META CEO Mark Zuckerberg later acknowledged that suppressing the story was a mistake, and Twitter’s Jack Dorsey also expressed regrets.
However, the chat also revealed that Facebook’s leadership was determined to remain in the good graces of Harris-Biden, with a top executive, Nick Clegg (former head of a left-wing British political party), telling another: “Obviously, our decisions on this could impact the way an incoming Biden administration perceives us more than almost anything else.”
It’s quite disgraceful for a media company that claims to prioritize its users.
Yet the FBI casting doubt on a story that the bureau knew was true is further evidence that the “anti-disinformation industrial complex” is a significant spreader of disinformation.
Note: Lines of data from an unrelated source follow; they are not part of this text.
(** The heap after the growth test of [insert], when an id has just been taken
    from the freelist. *)
Lemma grown_ok h id mf g :
  inv h → may_grow h → (cls <$> mTimerIds h) !! id = Some Free →
  freelist_ok (mMaxSize h) id mf (<[id := Live]> (cls <$> mTimerIds h)) →
  g = (if (mMaxSize h <=? mCurSize h + mCurLimbo h + 2)%nat then growHeap (with_free id mf h)
       else with_free id mf h) →
  mCurSize g = mCurSize h ∧ mCurLimbo g = mCurLimbo h ∧ mHeap g = mHeap h ∧
  (mMaxSize g = mMaxSize h ∨ mMaxSize g = (2 * mMaxSize h)%nat ∧
     (mMaxSize h = mCurSize h + mCurLimbo h + 2)%nat) ∧
  (mCurSize h + mCurLimbo h + 3 ≤ mMaxSize g)%nat ∧ Z.of_nat (mMaxSize g) < 2 ^ 31 ∧
  idx (mMaxSize g) (mCurSize h) (mCurSize h) ∅ (mHeap h) (mTimerIds g) ∧
  (∀ i v, mTimerIds h !! i = Some v → mTimerIds g !! i = Some v) ∧
  count Live (cls <$> mTimerIds g) = mCurSize h ∧ count Limbo (cls <$> mTimerIds g) = mCurLimbo h ∧
  freelist_ok (mMaxSize g) (mTimerIdsCurr g) (mTimerIdsMinFree g) (<[id := Live]> (cls <$> mTimerIds g)).
Proof.
  intros Hinv Hsmall Hfree Hfl Hg. pose proof (inv_max _ Hinv) as Hmax. pose proof (inv_room _ Hinv) as Hroom.
  pose proof (inv_idx _ Hinv) as Hidx. pose proof (inv_live _ Hinv). pose proof (inv_limbo _ Hinv).
  pose proof (lookup_lt_Some _ _ _ Hfree) as Hlt. rewrite length_fmap, (idx_len _ _ _ _ _ _ Hidx) in Hlt.
  destruct (_ <=? _)%nat eqn:E; b2p; subst g; cycle 1.
  { cbn. split_and!; try done; [by left|lia|lia]. }
  assert (mMaxSize h + length ((λ i, - (Z.of_nat i + 1)) <$> seq (mMaxSize h) (mMaxSize h)) =
    mMaxSize h * 2)%nat as Hdbl by (rewrite length_fmap, length_seq; lia).
  specialize (Hsmall E). pose proof (growHeap_cls _ Hinv) as Hcls. pose proof (free_count _ Hinv) as Hfc.
  pose proof (count_insert Free _ _ _ Live Hfree) as HcF. repeat case_decide; try done.
  cbn [growHeap with_free mCurSize mCurLimbo mHeap mMaxSize mTimerIdsCurr mTimerIdsMinFree mTimerIds].
  cbn [growHeap mTimerIds] in Hcls.
  split_and!; try done; [right; lia|lia|lia| | | | |].
  - rewrite <- Hdbl at 1. apply idx_grow; [done|]. apply Forall_fmap, Forall_forall. intros i _. cbn. lia.
  - intros i v Hv. by apply lookup_app_l_Some.
  - rewrite Hcls, count_app, count_replicate by done. lia.
  - rewrite Hcls, count_app, count_replicate by done. lia.
  - split; [lia|lia|lia|]. rewrite Nat.min_l by lia. rewrite Hcls, insert_app_l, take_app_le.
    + etrans; [apply count_take_le|]. lia.
    + rewrite length_insert, length_fmap, (idx_len _ _ _ _ _ _ Hidx). lia.
    + by rewrite length_fmap, (idx_len _ _ _ _ _ _ Hidx).
Qed.
(** All bits of a word that has none above the 32 low ones. *)
Lemma countBits_word w :
  word_ok w → (∀ j, 32 ≤ j < NFDBITS → Z.testbit w j = false) →
  countBits (wrap NFDBITS w) = count_positions (Z.testbit w) 0 (Z.to_nat NFDBITS).
Proof.
  intros Hw Hz. pose proof NFDBITS_pos. rewrite countBits_low.
  replace (Z.to_nat NFDBITS) with (32 + (Z.to_nat NFDBITS - 32))%nat by lia.
  rewrite count_bits_app, (count_bits_none _ (0 + _)).
  - rewrite Z.add_0_r. apply count_bits_ext. intros j Hj. unfold wrap.
    by rewrite Z.mod_pow2_bits_low by lia.
  - intros j Hj. apply Hz. lia.
Qed.

Lemma sync_loop_ok mask n size :
  mask_ok mask → Z.of_nat n ≤ NUM_WORDS → (∀ h, bit mask h = true → h mod NFDBITS < 32) →
  sync_loop mask n size = Ok (size + count_positions (bit mask) 0 (n * Z.to_nat NFDBITS)).
Proof.
  intros Hm Hn Hlow. pose proof NFDBITS_pos. revert size. induction n as [|n IH]; intros size; cbn [sync_loop].
  { f_equal. cbn. lia. }
  destruct (maskp_ok mask (Z.of_nat n)) as (w & -> & Hw & Hok); [done|lia|]. cbn [mbind result_bind].
  rewrite IH by lia. f_equal. rewrite countBits_word; [|done|].
  - replace (S n * Z.to_nat NFDBITS)%nat with (n * Z.to_nat NFDBITS + Z.to_nat NFDBITS)%nat by lia.
    rewrite count_bits_app. rewrite <- Z.add_assoc. f_equal. rewrite Z.add_comm. f_equal.
    apply count_bits_ext. intros j Hj. rewrite Z.add_0_l.
    replace (0 + Z.of_nat (n * Z.to_nat NFDBITS) + j) with (Z.of_nat n * NFDBITS + j) by lia.
    symmetry. apply bit_at; [lia|lia|done].
  - intros j Hj. apply not_true_is_false. intros Hb.
    rewrite <- (bit_at mask (Z.of_nat n)) in Hb by (try done; lia).
    apply Hlow in Hb. rewrite Z.add_comm, Z.mod_add, Z.mod_small in Hb by lia. lia.
Qed.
One that exhibits clear political bias, as demonstrated by the federally-subsidized Global Disinformation Index’s “blacklists” of conservative publications and the FBI encouraging social media platforms to target right-wing accounts for suspension or removal.
Moreover, the rampant politicization extends to the US intelligence community: evidenced by the 51 “spies who lied” (at the Biden campaign’s behest!) by signing a letter denouncing the laptop stories as an apparent “Russian information operation” – and refusing to apologize when proven wrong.
The more our esteemed “best and brightest” claim to protect us from “bad” information, the clearer it becomes that they prioritize their own interests.